In the Mountain View neighborhood of San Diego there’s a small mall on Imperial Avenue. It has a Home Depot, Kentucky Fried Chicken, a Sizzler and a dollar store that’s going out of business. What you don’t see is any full service grocery store.
This low income neighborhood is a food desert, where convenience stores selling processed foods are not hard to find.
But this same neighborhood is also home to Ocean View Growing Grounds that’s devoted to food education and social action. It is run by a community nonprofit called Global Action Research Center, or Global ARC.
“One of the things we’ve done over the past year is we’ve interviewed many, many existing restaurants, and businesses, caterers, food trucks, already in existence, to try to find out what kind of information they need when they first got started.

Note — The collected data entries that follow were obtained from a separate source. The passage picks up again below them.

(* ===== verification/DeviceCoherence.v ===== *)
(** * The device-managed cache never serves a wrong row

    The operations of [DeviceModify] preserve the invariant of [CacheCoherence], the device
    tags standing for both copies, as long as no set receives more than eight keys of a
    batch among which two have equal priorities. When one does, a key is written to several
    ways of its set and a later update leaves a stale row. *)
From S2P Require Import Prelude EcHash SetAssoc Float32 HostModify CacheCoherence DeviceModify DeviceSelect DeviceTop.

Lemma elem_of_mjoin_imap {A B} (h : nat -> A -> list B) (l : list A) e :
  e ∈ mjoin (imap h l) <-> exists i x, l !! i = Some x /\ e ∈ h i x.
Proof.
  rewrite list_elem_of_join. split.
  - intros (k & He & [i Hi]%list_elem_of_lookup). rewrite list_lookup_imap in Hi. destruct (l !! i) as [x|] eqn:E; [|done].
    injection Hi as <-. by exists i, x.
  - intros (i & x & Hi & He). exists (h i x). split; [done|]. apply list_elem_of_lookup. exists i. by rewrite list_lookup_imap, Hi.
Qed.

Lemma length_mjoin_imap {A B C} (f : nat -> A -> B -> C) (g : A -> list B) (l : list A) :
  (forall x, x ∈ l -> (length (g x) <= 1)%nat) -> (length (mjoin (imap (fun i x => f i x <$> g x) l)) <= length l)%nat.
Proof.
  revert f. induction l as [|x l IH]; intros f Hg; [done|]. rewrite imap_cons. cbn [mjoin list_join length]. rewrite length_app, length_fmap.
  change (S (length l)) with (1 + length l)%nat. apply Nat.add_le_mono; [apply Hg; by left|].
  apply (IH (fun i => f (S i))). intros; apply Hg; by right.
Qed.

Section Coherence.
Context (K T : int_type) (cfg : CacheConfig) (num_sets cache_base : Z) (decay_rate : f32).
Context (sort_pairs : list (Z * Z) -> list (Z * Z)) (encode : list Z -> list (Z * Z)) (exclusive_sum : list Z -> list Z).
Context (atomic_order : forall A : Type, list A -> list A).
Context (accumulate_row : DataTypeFormat -> DataTypeFormat -> Z -> Z -> Z -> memory -> memory).
Context (HK : 0 < width K) (HT : 0 < width T) (Hns : 0 < num_sets).
Context (Hrow : 0 < embed_width_in_bytes cfg).
(** The slots of a table are numbered with 32 bits, and a row has less than 4 GiB. *)
Context (Hslots : num_sets * NUM_WAYS <= 2 ^ 32) (Hrow32 : embed_width_in_bytes cfg < 2 ^ 32).
Context {Hcub : CubLaws sort_pairs encode exclusive_sum (2 ^ 32)}.
Context (Hatomic : forall A (l : list A), atomic_order A l ≡ₚ l).
Context (Hdecay : f32_positive decay_rate).

Local Abbreviation sentinel := (sentinel_key cfg).
Local Abbreviation row := (embed_width_in_bytes cfg).
Local Abbreviation hash := (hash K num_sets).
Local Abbreviation tag_of := (tag_of K T num_sets).
Local Abbreviation key_of := (key_of K num_sets).
Local Abbreviation slot := (slot num_sets).
Local Abbreviation slot_addr := (slot_addr cfg num_sets cache_base).
Local Abbreviation find_way := (find_way K num_sets).
Local Abbreviation valid_key := (valid_key K T cfg num_sets).
Local Abbreviation in_set := (in_set num_sets).
Local Abbreviation wf_tags := (wf_tags K T cfg num_sets).
Local Abbreviation cache_inv := (cache_inv K T cfg num_sets cache_base).
Local Abbreviation outside := (outside cfg num_sets cache_base).
Local Abbreviation batch_ok := (batch_ok K T cfg num_sets cache_base).
Local Abbreviation kept := (kept cfg num_sets cache_base).
Local Abbreviation e_slot tbl := (fun e => slot tbl (e_set e) (e_way e)).
Local Abbreviation ways_of := (ways_of K num_sets).
Local Abbreviation published tbl l t := (tag_update_kernel num_sets tbl l (tag_invalidate_kernel cfg num_sets tbl l t)).

Lemma Hns32 : 0 < num_sets <= 2 ^ 32.
Proof. unfold NUM_WAYS in *. lia. Qed.
Local Hint Resolve Hns32 : core.

(** The device state seen as a state of [HostModify]. *)
Definition as_host (s : dm_state) : hm_state :=
  {| h_tags := dm_tags s; d_tags := dm_tags s; h_counters := dm_counters s; mem := dm_mem s |}.

Lemma as_host_inv val tbl h (s : dm_state) :
  (forall i, dm_tags s i = d_tags h i) -> dm_mem s = mem h -> cache_inv val tbl h -> cache_inv val tbl (as_host s).
Proof.
  intros Et Em [Hwf Hag Hr].
  assert (Ht : forall set way, in_set set way -> dm_tags s (slot tbl set way) = h_tags h (slot tbl set way)).
  { intros. rewrite Et. by apply Hag. }
  assert (Hf : forall k, find_way (dm_tags s) tbl k = find_way (h_tags h) tbl k).
  { intros k. apply find_way_ext. intros j Hj. apply Ht. split; [by apply hash_range|done]. }
  constructor; cbn [as_host h_tags d_tags mem]; rewrite ?Em; [|done|].
  - destruct Hwf as [Hg Hd]. split; intros *; [intros Hin; rewrite Ht by done; auto|].
    intros H1 H2. rewrite !Ht by done. by apply Hd.
  - intros k j Hk. rewrite Hf. by apply Hr.
Qed.

Lemma as_host_kept tbl h s s' :
  (forall i, dm_tags s' i = d_tags h i) -> dm_mem s' = mem h -> kept tbl (as_host s) h -> kept tbl (as_host s) (as_host s').
Proof. intros Et Em [_ Hd Hm]. constructor; simpl; intros *; rewrite ?Et, ?Em; auto. Qed.

Lemma dm_key_of_eq t set : dm_key_of K num_sets t set = key_of t set.
Proof. unfold dm_key_of, HostModify.key_of. by rewrite !construct_key_conv. Qed.

(** With distinct tags the ways that hold a key are the one that is found. *)
Lemma ways_of_spec tags tbl k :
  wf_tags tags tbl -> valid_key k ->
  ways_of tags tbl (hash k) k = match find_way tags tbl k with Some j => [j] | None => [] end.
Proof.
  intros Hwf Hk. unfold DeviceModify.ways_of, HostModify.find_way.
  assert (Hw : forall j, j ∈ seqZ 0 NUM_WAYS -> in_set (hash k) j).
  { intros j Hj%elem_of_ways. split; [by apply hash_range|done]. }
  pose proof (NoDup_seqZ 0 NUM_WAYS) as Hnd. induction (seqZ 0 NUM_WAYS) as [|j ways IH]; [done|].
  apply NoDup_cons in Hnd as [Hnj Hnd]. rewrite filter_cons. simpl. rewrite dm_key_of_eq.
  assert (Hin : in_set (hash k) j) by (apply Hw; by left).
  destruct (Z.eqb_spec (key_of (tags (slot tbl (hash k) j)) (hash k)) k) as [E|E];
    [rewrite decide_True by done|rewrite decide_False by done; apply IH; [intros; apply Hw; by right|done] ].
  f_equal. apply elem_of_nil_inv. intros j' [E' Hj']%list_elem_of_filter. rewrite dm_key_of_eq in E'.
  assert (Hin' : in_set (hash k) j') by (apply Hw; by right).
  eapply hit_iff in E, E'; [|eauto using wf_good..].
  apply (tag_of_not_sentinel K T cfg num_sets HK HT Hns32 k Hk). rewrite <- E.
  eapply wf_distinct; [exact Hwf|exact Hin|exact Hin'|intros ->; done|congruence].
Qed.

(** ** New rows *)

(** An entry that brings a key that is not resident. *)
Record fresh (val : Z -> list Z) (tbl : Z) (tags : Z -> Z) (m : memory) (e : ModifyEntry) : Prop := {
  fr_slot : in_set (e_set e) (e_way e);
  fr_dst : e_dst e = slot_addr tbl (e_set e) (e_way e);
  fr_src : outside tbl (e_src e);
  fr_key : exists k, valid_key k /\ hash k = e_set e /\ e_tag e = tag_of k /\ find_way tags tbl k = None /\ mem_read m (e_src e) row = val k
}.

(** No two entries share a way, or a key. *)
Definition separate (tbl : Z) (l : list ModifyEntry) : Prop :=
  forall e e', e ∈ l -> e' ∈ l -> e_slot tbl e = e_slot tbl e' \/ (e_set e = e_set e' /\ e_tag e = e_tag e') -> e = e'.

Lemma published_fresh tbl l t e : separate tbl l -> e ∈ l -> published tbl l t (e_slot tbl e) = e_tag e.
Proof.
  intros Hs He. destruct (published_tags_in cfg num_sets tbl l t (e_slot tbl e)) as (e' & He' & Es & ->).
  - by apply (list_elem_of_fmap_2 (e_slot tbl)).
  - f_equal. apply Hs; auto.
Qed.

Lemma published_cases tbl l t i : (exists e, e ∈ l /\ i = e_slot tbl e) \/ (i ∉ e_slot tbl <$> l /\ published tbl l t i = t i).
Proof.
  destruct (decide (i ∈ e_slot tbl <$> l)) as [Hi|Hi].
  - left. apply list_elem_of_fmap in Hi as (e & -> & He). by exists e.
  - right. split; [done|]. by apply published_tags_notin.
Qed.

Lemma published_wf val tbl l tags m :
  wf_tags tags tbl -> separate tbl l -> (forall e, e ∈ l -> fresh val tbl tags m e) -> wf_tags (published tbl l tags) tbl.
Proof.
  intros Hwf Hs Hl.
  assert (Hnew : forall e way set, e ∈ l -> in_set set way -> e_set e = set -> tags (slot tbl set way) <> e_tag e).
  { intros e way set He Hin <- Et. destruct (Hl e He) as [_ _ _ (k & Hk & Hh & Ht & Hf & _)].
    eapply (find_way_None K T cfg num_sets HK HT Hns32 tags tbl k way); [done|done|done|apply Hin|]. by rewrite Hh, Et. }
  split.
  - intros set way Hin. destruct (published_cases tbl l tags (slot tbl set way)) as [(e & He & E)|[_ ->] ]; [|by eapply wf_good].
    rewrite E, published_fresh by done. destruct (Hl e He) as [Hin' _ _ (k & Hk & Hh & Ht & _)].
    apply slot_inj in E as [-> ->]; [|done..]. right. by exists k.
  - intros set way way' Hin Hin' Hne.
    destruct (published_cases tbl l tags (slot tbl set way)) as [(e & He & E)|[_ E] ],
      (published_cases tbl l tags (slot tbl set way')) as [(e' & He' & E')|[_ E'] ].
    + rewrite E, E', !published_fresh by done. intros Et. destruct Hne.
      pose proof (fr_slot _ _ _ _ _ (Hl e He)) as H1. pose proof (fr_slot _ _ _ _ _ (Hl e' He')) as H2.
      apply slot_inj in E as [E1 ->]; [|done..]. apply slot_inj in E' as [E2 ->]; [|done..].
      f_equal. apply Hs; auto. right. split; [congruence|done].
    + rewrite E, E', published_fresh by done. intros Et. exfalso.
      apply slot_inj in E as [E1 _]; [|done|apply (Hl e He)]. by apply (Hnew e way' set He Hin').
    + rewrite E, E', published_fresh by done. intros Et. exfalso.
      apply slot_inj in E' as [E1 _]; [|done|apply (Hl e' He')]. by apply (Hnew e' way set He' Hin).
    + rewrite E, E'. by eapply wf_distinct.
Qed.

Lemma write_fresh_inv val tbl l (s : dm_state) ctr :
  cache_inv val tbl (as_host s) -> separate tbl l -> (forall e, e ∈ l -> fresh val tbl (dm_tags s) (dm_mem s) e) ->
  let h := {| h_tags := published tbl l (dm_tags s); d_tags := published tbl l (dm_tags s); h_counters := ctr;
              mem := mem_update_kernel cfg l (dm_mem s) |} in
  cache_inv val tbl h /\ kept tbl (as_host s) h.
Proof.
  intros Hci Hs Hl h. pose proof (ci_wf _ _ _ _ _ _ _ _ Hci : wf_tags (dm_tags s) tbl) as Hwf.
  assert (Hwf' : wf_tags (published tbl l (dm_tags s)) tbl) by (by apply (published_wf val tbl l _ (dm_mem s))).
  assert (Hw : forall e, e ∈ l -> write_ok K T cfg num_sets cache_base val tbl (published tbl l (dm_tags s)) (dm_mem s) e).
  { intros e He. pose proof (published_fresh tbl l (dm_tags s) e Hs He). destruct (Hl e He) as [H1 H2 H3 (k & Hk & Hh & Ht & _ & Hr)].
    constructor; auto. by exists k. }
  split.
  - apply write_entries_inv; auto.
    + intros set way Hin Hni. symmetry. by apply published_tags_notin.
    + intros k j Hk Hf Hni. destruct Hci as [_ _ Hr]. apply (Hr k j Hk). simpl.
      destruct (find_way_Some K T cfg num_sets HK HT Hns32 _ _ _ _ Hwf' Hk Hf) as [ [_ Hj] Ht]. rewrite published_tags_notin in Ht by done.
      by eapply find_way_hit.
  - eapply (write_kept K T cfg num_sets cache_base Hns32 Hrow val tbl l (published tbl l (dm_tags s)) (dm_mem s) (as_host s)); [done|].
    intros i Hi. simpl. unfold tag_update_kernel, tag_invalidate_kernel.
    rewrite !(fold_upd_kept num_sets _ tbl) by (done || (intros e He; apply (Hl e He))). done.
Qed.

(** ** The entries of an insert *)

Section Batch.
Context (items : list (Z * f32 * Z)) (val : Z -> list Z) (tbl : Z) (m : memory) (tags : Z -> Z).
Local Abbreviation n := (Z.of_nat (length items)).
Local Abbreviation item_key := (item_key items).
Local Abbreviation item_priority := (item_priority items).
Local Abbreviation groups := (groups K num_sets sort_pairs encode exclusive_sum items).
Local Abbreviation replace_set := (replace_set K T cfg num_sets cache_base items tags tbl).

(** The positions of the batch whose keys belong to a set. *)
Definition positions (set : Z) : list Z := filter (fun loc => hash (item_key loc) = set) (seqZ 0 n).

(** A batch the networks handle: distinct keys with positive priorities, positions that a
    [float] holds, and no equal priorities in a set that receives more than eight keys. *)
Record insertable : Prop := {
  ib_distinct : NoDup items.*1.*1;
  ib_priority : forall it, it ∈ items -> f32_positive it.1.2;
  ib_small : n <= 2 ^ 24;
  ib_ties : forall set, (length (positions set) <= 8)%nat \/ distinct_priorities items (positions set)
}.
Context (Hi : insertable) (Hb : batch_ok val tbl m items) (Hwf : wf_tags tags tbl).

Lemma item_at loc : 0 <= loc < n -> items !! Z.to_nat loc = Some (item items loc).
Proof. intros Hl. unfold item. destruct (lookup_lt_is_Some_2 items (Z.to_nat loc) ltac:(lia)) as [x E]. by rewrite E. Qed.

Lemma item_ok loc : 0 <= loc < n ->
  valid_key (item_key loc) /\ outside tbl (item_data items loc) /\ mem_read m (item_data items loc) row = val (item_key loc) /\
  f32_positive (item_priority loc).
Proof.
  intros Hl. pose proof (item_at loc Hl) as E%list_elem_of_lookup_2. unfold DeviceModify.item_key, DeviceModify.item_priority, DeviceModify.item_data.
  pose proof (ib_priority Hi _ E). destruct (item items loc) as [ [k p] d]. by destruct (Hb k p d E) as (? & ? & ?).
Qed.

Lemma item_key_inj loc loc' : 0 <= loc < n -> 0 <= loc' < n -> item_key loc = item_key loc' -> loc = loc'.
Proof.
  intros Hl Hl' E. assert (Z.to_nat loc = Z.to_nat loc'); [|lia].
  eapply (NoDup_lookup items.*1.*1 _ _ (item_key loc) (ib_distinct Hi)); rewrite !list_lookup_fmap, item_at by done; simpl; [done|by rewrite E].
Qed.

And also what they need now,” said Paul Watson, the president of Global ARC.
“The question is, are you producing healthy food, and is this a tool that will help you do that,” he said.

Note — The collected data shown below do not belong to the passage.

Definition stl_erase (keys : list Z) (parts : list Partition) : outcome (list Partition) :=
  each_part (fun i part => Ok (fold_left erase_key (snd <$> my_keys p (num_parts parts) keys i) part)) 0 parts.

Definition stl_update (keys : list Z) (value_stride value_size : Z) (values : memory) (parts : list Partition)
  : outcome (list Partition) :=
  if bool_decide (keys = []) then Ok parts
  else
    check! (0 <=? value_size) && (value_size <=? max_value_size (base_config c)) as "value_size" in
    each_part (fun i part =>
      Ok (fold_left (update_key values value_stride value_size) (my_keys p (num_parts parts) keys i) part)) 0 parts.

Definition stl_insert (keys : list Z) (value_stride value_size lru_value : Z) (values : memory)
    (parts : list Partition) : outcome (list Partition) :=
  if bool_decide (keys = []) then Ok parts
  else
    check! (0 <=? value_size) && (value_size <=? max_value_size (base_config c)) as "value_size" in
    let! resolution := resolution_of c in
    each_part (fun i part =>
      ofoldl (insert_key c umap_order shuffle resolution values value_stride value_size lru_value)
             (my_keys p (num_parts parts) keys i) part) 0 parts.

Definition stl_update_accumulate (add_element : DataType_t -> DataType_t -> list Z -> list Z -> list Z)
    (keys : list Z) (update_stride update_size : Z) (updates : memory) (update_dtype : DataType_t)
    (parts : list Partition) : outcome (list Partition) :=
  if bool_decide (keys = []) then Ok parts
  else
    check! (update_size <=? max_value_size (base_config c)) as "update_size <= max_value_size" in
    let! k := pick_cpu_update_kernel (value_dtype (base_config c)) update_dtype in
    each_part (fun i part =>
      Ok (fold_left (accumulate_key add_element k.1 k.2 updates update_stride update_size)
                    (my_keys p (num_parts parts) keys i) part)) 0 parts.

Definition stl_size (parts : list Partition) : Z :=
  fold_left (fun n part => n + Z.of_nat (size (slot_map part))) parts 0.

(** The row of a key: in the partition the key belongs to. *)
Definition stl_lookup (parts : list Partition) (key : Z) : option (list Z) :=
  let i := part_of p (num_parts parts) key in
  match parts !! Z.to_nat i with
  | None => None
  | Some part =>
      match slot_map part !! key with
      | None => None
      | Some q => Some (read_slot part q (max_value_size (base_config c)))
      end
  end.
End Table.

(** ** Lemmas: slots *)

Section Slots.
Context (c : STLContainerTableConfig).
Local Abbreviation row := (max_value_size (base_config c)).
Local Abbreviation stride := (slot_stride c).
Local Abbreviation spb := (slots_per_buffer c).
Context (Hrow : 0 < row) (Hstride : row <= stride).

(** A slot of one of the first [n] buffers. *)
Definition is_slot (n : nat) (p : ptr) : Prop := (p.1 < n)%nat /\ exists k, 0 <= k < spb /\ p.2 = k * stride.

(** No slot is lost, shared by two keys, or both free and in use. *)
Record part_inv (part : Partition) : Prop := {
  pi_nodup : NoDup (available_slots part);
  pi_inj : forall k1 k2 p, slot_map part !! k1 = Some p -> slot_map part !! k2 = Some p -> k1 = k2;
  pi_disj : forall k p, slot_map part !! k = Some p -> p ∉ available_slots part;
  pi_free : forall p, p ∈ available_slots part -> is_slot (slot_buffers part) p;
  pi_used : forall k p, slot_map part !! k = Some p -> is_slot (slot_buffers part) p;
  pi_count : Z.of_nat (length (available_slots part)) + Z.of_nat (size (slot_map part)) =
             Z.of_nat (slot_buffers part) * Z.max 0 spb
}.

Definition row_of (part : Partition) (key : Z) : option (list Z) :=
  match slot_map part !! key with Some p => Some (read_slot part p row) | None => None end.

Lemma new_partition_inv : part_inv new_partition.
Proof.
  constructor; simpl; try done.
  - constructor.
  - intros p Hp. by apply not_elem_of_nil in Hp.
Qed.

Lemma slot_ranges n p q x : is_slot n p -> is_slot n q -> p <> q -> p.1 = q.1 ->
  p.2 <= x < p.2 + row -> ~ (q.2 <= x < q.2 + row).
Proof.
  intros [_ (i & Hi & Ei)] [_ (j & Hj & Ej)] Hne Hb Hx Hq. apply Hne.
  destruct p as [bp op], q as [bq oq]. simpl in *. subst bq. f_equal. rewrite Ei, Ej in *.
  destruct (Z.lt_trichotomy i j) as [H|[->|H] ]; [nia|done|nia].
Qed.

Lemma read_copy_same b values src p part n :
  bytes part = copy_to_slot values src n p b -> read_slot part p n = values <$> seqZ src n.
Proof.
  intros E. unfold read_slot. rewrite E. apply list_eq. intros i. rewrite !list_lookup_fmap.
  destruct (decide (Z.of_nat i < n)).
  - rewrite !lookup_seqZ_lt by lia. simpl. f_equal. unfold copy_to_slot.
    rewrite bool_decide_true by done. rewrite (proj2 (Z.leb_le _ _)), (proj2 (Z.ltb_lt _ _)) by lia.
    simpl. f_equal. lia.
  - by rewrite !lookup_seqZ_ge by lia.
Qed.

Lemma read_copy_other b values src p q part n nb :
  bytes part = copy_to_slot values src n p b -> n <= row -> is_slot nb p -> is_slot nb q -> p <> q ->
  read_slot part q row = (fun x => b q.1 x) <$> seqZ q.2 row.
Proof.
  intros E Hn Hp Hq Hne. unfold read_slot. rewrite E. apply list_fmap_ext. intros i x Hx.
  apply list_elem_of_lookup_2, elem_of_seqZ in Hx. unfold copy_to_slot.
  destruct (bool_decide_reflect (q.1 = p.1)) as [Eb|]; [|done]. simpl.
  destruct (Z.leb_spec p.2 x), (Z.ltb_spec x (p.2 + n)); simpl; try done.
  exfalso. apply (slot_ranges nb q p x); auto; lia.
Qed.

The tool Watson is talking about is an app that will have access to huge databases that can take an idea for a business, map it out for the entrepreneur and provide the information they need.
It’s being created by a project called NOURISH, a partnership between universities and community groups that’s funded by the U.S. Agriculture Department and the National Science Foundation.
The project’s principal investigator said they are not trying to convince stores like Ralphs or Vons to move into the neighborhood.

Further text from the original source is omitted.